Now the Gallop Cafe, opened by Glen Baker and David Grafke in 2004, is permanently closed. How many of us even lived in Denver in 2004, or walked the neighborhood around West 32nd Avenue and Zuni Street before the moniker LoHi took hold, before high-density apartments and condos sprung up where single-family homes had existed for decades?

Even the nickname LoHi seemed a little pretentious to residents who called the area the Northside before places like Spuntino, the Wooden Spoon Cafe & Bakery, Duo, Taqueria La Familia and Tony P's moved onto the block. And when those places finally felt established, Highland Tap & Burger, Uncle and Bar Dough moved in with a wave of youthful energy spurred by Denver's economic success in the 2010s.

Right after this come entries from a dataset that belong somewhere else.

Definition StringMap_String (sm : StringMap) : string :=
  Join (StringMap_Slice sm) INFIELD_SEP.

Definition StringMap_GetOne (sm : StringMap) : string :=
  match range_keys (sm_entries sm) with key :: _ => key | [] => "" end.

Definition StringMap_Join (sm : StringMap) (mps : list StringMap) : res StringMap :=
  foldl (λ acc mp, s ← acc; StringMap_Copy s mp) (Ok sm) mps.
End string_map_ranges.

Definition StringMap_HasKey (sm : StringMap) (key : string) : bool :=
  bool_decide (is_Some (sm_entries sm !! key)).

Definition MapStringToInt64 `{GoRuntime} (inm : gmap string string)
    : res (gmap string Z) :=
  foldl (λ acc '(key, val),
    mapout ← acc;
    match Atoi val with
    | None => Err ("strconv.Atoi: parsing " +:+ val)
    | Some x => Ok (<[key := x]> mapout)
    end) (Ok ∅) (go_range inm).

(** ** Flags with parameters *)

Definition FlagsWithParams := gmap string (list string).

Definition flags_add (acc : res FlagsWithParams) (v : string) : res FlagsWithParams :=
  result ← acc;
  let subsystemWithIDs := Split v InInFieldSep in
  sub ← index subsystemWithIDs 0;
  let result := <[sub := []]> result in
  if decide (length subsystemWithIDs = 2)%nat then
    ids ← index subsystemWithIDs 1;
    Ok (<[sub := Split ids INFIELD_SEP]> result)
  else if (2 <? length subsystemWithIDs)%nat then Err ErrUnsupportedFormat
  else Ok result.

Definition FlagsWithParamsFromSlice (s : list string) : res FlagsWithParams :=
  foldl flags_add (Ok ∅) s.

Definition FlagsWithParams_HasKey (fWp : FlagsWithParams) (key : string) : bool :=
  bool_decide (is_Some (fWp !! key)).
Definition FlagsWithParams_ParamsSlice (fWp : FlagsWithParams) (subs : string)
    : list string := default [] (fWp !! subs).

Definition FlagsWithParams_SliceFlags `{GoRuntime} (fWp : FlagsWithParams)
    : list string :=
  foldl (λ sls key,
    let prmSlice := FlagsWithParams_ParamsSlice fWp key in
    if decide (prmSlice ≠ []) then
      sls ++ [ConcatenatedKey [key; Join prmSlice INFIELD_SEP]]
    else sls ++ [key]) [] (range_keys fWp).

Definition FlagsWithParams_GetBool (fWp : FlagsWithParams) (key : string) : bool :=
  match fWp !! key with
  | None => false
  | Some [] => true
  | Some (v0 :: _) => bool_decide (v0 = "true")
  end.

(** * Lemmas *)

(** ** Binary search *)

Lemma search_loop_spec fuel f i j :
  (j - i ≤ fuel)%nat → (i ≤ j)%nat →
  (∀ a b, (a ≤ b < j)%nat → f a = true → f b = true) →
  (∀ a, (a < i)%nat → f a = false) →
  let k := search_loop fuel f i j in
  (i ≤ k ≤ j)%nat ∧ (∀ a, (a < k)%nat → f a = false) ∧
  (∀ a, (k ≤ a < j)%nat → f a = true).
Proof.
  revert i j. induction fuel as [|fuel IH]; intros i j Hf Hij Hmono Hlow; simpl.
  { replace j with i by lia. split_and!; [lia|lia|done|lia]. }
  destruct (Nat.ltb_spec i j) as [Hlt|Hge].
  2: { replace j with i by lia. split_and!; [lia|lia|done|lia]. }
  set (h := Nat.div2 (i + j)).
  assert (i ≤ h < j)%nat as Hh.
  { pose proof (Nat.div2_odd (i + j)) as E. subst h.
    destruct (Nat.odd (i + j)); simpl in E; lia. }
  destruct (f h) eqn:Efh; simpl.
  - destruct (IH i h) as (Hk & Hb & Ha); [lia|lia| |done|].
    { intros a b Hab. apply Hmono. lia. }
    split_and!; [lia|lia|done|]. intros a Ha'.
    destruct (Nat.lt_ge_cases a h); [apply Ha; lia|].
    apply (Hmono h); [lia|done].
  - destruct (IH (S h) j) as (Hk & Hb & Ha); [lia|lia|done| |].
    { intros a Ha'. destruct (f a) eqn:E; [|done].
      rewrite (Hmono a h) in Efh; [done|lia|done]. }
    split_and!; [lia|lia|done|done].
Qed.

Lemma sorted_by_lookup {A} (less : A → A → bool) l i j x y :
  sorted_by less l → (i < j)%nat → l !! i = Some x → l !! j = Some y →
  less y x = false.
Proof.
  unfold sorted_by. intros Hs. revert i j. induction Hs as [|z l Hs IH Hz]; [done|].
  intros [|i] [|j] Hij Hx Hy; simpl in *; [lia| |lia|].
  - injection Hx as ->. rewrite Forall_forall in Hz. eapply Hz, list_elem_of_lookup_2, Hy.
  - eapply (IH i j); [lia|done..].
Qed.

Lemma str_ltb_le_trans a b c :
  str_ltb a c = false → str_ltb b a = false → str_ltb b c = false.
Proof. intros H1 H2. apply (sw_negtrans c a b); done. Qed.

(** On a sorted slice the search finds the first element not below the key. *)
Lemma SearchStrings_spec ss s :
  sorted_by str_ltb ss →
  let k := SearchStrings ss s in
  (k ≤ length ss)%nat ∧
  (∀ a x, (a < k)%nat → ss !! a = Some x → str_ltb x s = true) ∧
  (∀ a x, (k ≤ a)%nat → ss !! a = Some x → str_ltb x s = false).
Proof.
  intros Hs. unfold SearchStrings, Search.
  destruct (search_loop_spec (length ss) (λ i, negb (str_ltb (ss !!! i) s)) 0 (length ss))
    as (Hk & Hb & Ha); [lia|lia| |lia|].
  { intros a b Hab. rewrite !negb_true_iff. intros Hfa.
    destruct (lookup_lt_is_Some_2 ss a) as [x Hx]; [lia|].
    destruct (lookup_lt_is_Some_2 ss b) as [y Hy]; [lia|].
    rewrite (list_lookup_total_correct _ _ _ Hx) in Hfa.
    rewrite (list_lookup_total_correct _ _ _ Hy).
    destruct (decide (a = b)) as [->|]; [congruence|].
    apply (str_ltb_le_trans x); [done|]. apply (sorted_by_lookup _ ss a b); [done|lia|done..]. }
  cbv zeta. split_and!; [lia|..].
  - intros a x Hlt Hx. specialize (Hb a Hlt). simpl in Hb.
    by rewrite (list_lookup_total_correct _ _ _ Hx), negb_false_iff in Hb.
  - intros a x Hge Hx. pose proof (lookup_lt_Some _ _ _ Hx).
    specialize (Ha a). rewrite (list_lookup_total_correct _ _ _ Hx), negb_true_iff in Ha.
    apply Ha. lia.
Qed.

Lemma SliceHasMember_sorted ss s :
  sorted_by str_ltb ss → SliceHasMember ss s = true ↔ s ∈ ss.
Proof.
  intros Hs. unfold SliceHasMember, found_at.
  destruct (SearchStrings_spec ss s Hs) as (Hk & Hb & Ha). cbv zeta in *.
  set (k := SearchStrings ss s) in *. split.
  - destruct (ss !! k) as [x|] eqn:E; [|done]. rewrite bool_decide_eq_true.
    intros ->. by eapply list_elem_of_lookup_2.
  - intros [i Hi]%list_elem_of_lookup_1.
    assert (¬ (i < k)%nat) as Hik.
    { intros Hlt. specialize (Hb i s Hlt Hi). by rewrite str_ltb_irrefl in Hb. }
    pose proof (lookup_lt_Some _ _ _ Hi).
    destruct (lookup_lt_is_Some_2 ss k) as [x Hx]; [lia|]. rewrite Hx.
    apply bool_decide_eq_true.
    apply str_ltb_total; [by apply (Ha k)|].
    destruct (decide (i = k)) as [->|]; [rewrite Hx in Hi; injection Hi as ->; apply str_ltb_irrefl|].
    apply (sorted_by_lookup _ ss k i); [done|lia|done..].
Qed.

But the stretch of West 32nd between Tejon Street and Federal Boulevard has long been a haven of good food. Patzcuaro's is now 42 years old, and its neighbors Panaderia Rosales and La Mexicana Taqueria — now called La Grande Mexicana — have also persevered through rounds of gentrification. Just a few blocks west, Pizza Alley has been slinging square deep-dish slices since 1976.

Fortunately, Baker says the cafe is not gone for good, as he and Grafke are selling it to new owners. While it won't be the same Gallop Cafe that customers have gotten to know over the past sixteen years, the space will soon continue on as a neighborhood stop for food and drink.

But no restaurant is safe right now, as it turns out. Health and safety restrictions have made doing business difficult, and a shrinking economy is making dining out a rare treat rather than a regular occurrence. Look around your neighborhood and choose wisely, because you'll want to support the small-business owners, the family-run joints, the little cafes where you can duck in and grab your favorite breakfast or lunch, to help them stick around.